■ REQUIREMENT:
Which lines in the records below contain the word "contains"? Return each of them.

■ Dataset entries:
<<<<

(** * audit.py: a shallow embedding and its verified properties

    The program is a small command-line tool: [init] copies a skeleton tree
    into a new project folder, [start] and [stop] append a file inventory to
    [logs/audit_file_list.txt], [export] gathers the shell logs into one
    HTML page and [list] prints the recognised projects.

    Everything the program does is a file-system or a console effect, so the
    embedding is an explicit model of both: a directory tree, POSIX path
    resolution over it, and a small state-and-exception monad in which the
    functions of [audit.py] are written one statement at a time.

    What the model takes from the platform:
    - paths are POSIX paths ([posixpath]); links are not followed, save for
      the dangling link, which is the one entry a listing shows and
      [os.stat] cannot examine;
    - Python [str] values are represented by Rocq strings holding their
      UTF-8 encoding, file contents are byte strings of the same type, and
      the default text encoding is UTF-8; a name is the bytes the file
      system has for it, and the bytes of a name that are not UTF-8 are the
      lone surrogates of [os.fsdecode], which a file opened with
      [encoding='utf-8'] refuses to write;
    - the standard output takes every text;
    - the values of [config], the clock, the formatting of times and the
      outcome of the [git] commands are parameters; a run happens at one
      instant, and a later run in a world whose clock has moved on;
    - where a new entry comes in the listing of its directory is the
      choice of the file system: the model lists it last, and what is
      stated of new entries does not turn on it;
    - the entry point is modelled from the parsed arguments on. *)

From Stdlib Require Import List String Ascii ZArith NArith Bool Lia Arith.
From Stdlib Require Import DecimalString.
Import ListNotations.

Local Open Scope list_scope.
Local Open Scope string_scope.

(* ================================================================== *)
(** * Python strings *)
(* ================================================================== *)

Module Py.

(** The line feed character, written ["\n"] in the source. *)
Definition nl : string := String "010"%char EmptyString.

Definition sep_char : ascii := "/"%char.

(** Truthiness of a string: the empty string is false. *)
Definition truthy (s : string) : bool :=
  match s with EmptyString => false | String _ _ => true end.

(** [s.startswith(p)] *)
Fixpoint startswith (s p : string) {struct p} : bool :=
  match p with
  | EmptyString => true
  | String c p' =>
      match s with
      | EmptyString => false
      | String d s' => andb (Ascii.eqb c d) (startswith s' p')
      end
  end.

(** [s.endswith(p)] *)
Definition endswith (s p : string) : bool :=
  let n := String.length s in
  let k := String.length p in
  if Nat.leb k n then String.eqb (String.substring (n - k) k s) p else false.

(** [s.upper()] on ASCII letters (the only ones the program uppercases). *)
Definition upper_char (c : ascii) : ascii :=
  let n := nat_of_ascii c in
  if andb (Nat.leb 97 n) (Nat.leb n 122) then ascii_of_nat (n - 32) else c.

Fixpoint upper (s : string) : string :=
  match s with
  | EmptyString => EmptyString
  | String c r => String (upper_char c) (upper r)
  end.

(** [s.split('/')]: never the empty list. *)
Fixpoint split_sep (s : string) : list string :=
  match s with
  | EmptyString => [EmptyString]
  | String c r =>
      if Ascii.eqb c sep_char then EmptyString :: split_sep r
      else match split_sep r with
           | [] => [String c EmptyString]
           | h :: t => String c h :: t
           end
  end.

(** ['/'.join(xs)] *)
Fixpoint join_sep (xs : list string) : string :=
  match xs with
  | [] => EmptyString
  | [x] => x
  | x :: r => x ++ "/" ++ join_sep r
  end.

(** [c * n] for a one-character string. *)
Fixpoint repeat_char (c : ascii) (n : nat) : string :=
  match n with O => EmptyString | S k => String c (repeat_char c k) end.

(** [len(s)]: the number of code points, that is the bytes that are not
    UTF-8 continuation bytes. *)
Fixpoint len (s : string) : nat :=
  match s with
  | EmptyString => 0
  | String c r =>
      let n := nat_of_ascii c in
      if andb (Nat.leb 128 n) (Nat.leb n 191) then len r else S (len r)
  end.

(** [format(s, '80')]: left-justified in a field of the given width. *)
Definition ljust (w : nat) (s : string) : string :=
  s ++ repeat_char " "%char (w - len s).

(** [format(s, '>10')]: right-justified. *)
Definition rjust (w : nat) (s : string) : string :=
  repeat_char " "%char (w - len s) ++ s.

(** [''.join(xs)] *)
Fixpoint cat (xs : list string) : string :=
  match xs with
  | [] => EmptyString
  | x :: r => x ++ cat r
  end.

(** [sub in s] *)
Fixpoint contains (s sub : string) : bool :=
  orb (startswith s sub)
      (match s with
       | EmptyString => false
       | String _ r => contains r sub
       end).

(** [c in s] for a character. *)
Fixpoint has_char (c : ascii) (s : string) : bool :=
  match s with
  | EmptyString => false
  | String d r => orb (Ascii.eqb c d) (has_char c r)
  end.

Definition str_of_nat (n : nat) : string :=
  NilZero.string_of_uint (Nat.to_uint n).

Definition str_of_Z (z : Z) : string :=
  if (z <? 0)%Z then "-" ++ str_of_nat (Z.to_nat (- z)) else str_of_nat (Z.to_nat z).

(** [format(n / 1024, '10.2f')] for a byte count [n]: the quotient is a
    dyadic rational, exactly representable as a float for every size below
    2^53, and the conversion to two decimals is correctly rounded, ties to
    even. *)
Definition fmt_kb (n : Z) : string :=
  let q := (n * 100 / 1024)%Z in
  let r := (n * 100 mod 1024)%Z in
  let q' := if (512 <? r)%Z then (q + 1)%Z
            else if andb (r =? 512)%Z (Z.odd q) then (q + 1)%Z else q in
  let frac := (q' mod 100)%Z in
  rjust 10 (str_of_Z (q' / 100) ++ "." ++
            (if (frac <? 10)%Z then "0" else "") ++ str_of_Z frac).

>>>>

■ TASK RESPONSE:
Fixpoint contains (s sub : string) : bool :=
       | String _ r => contains r sub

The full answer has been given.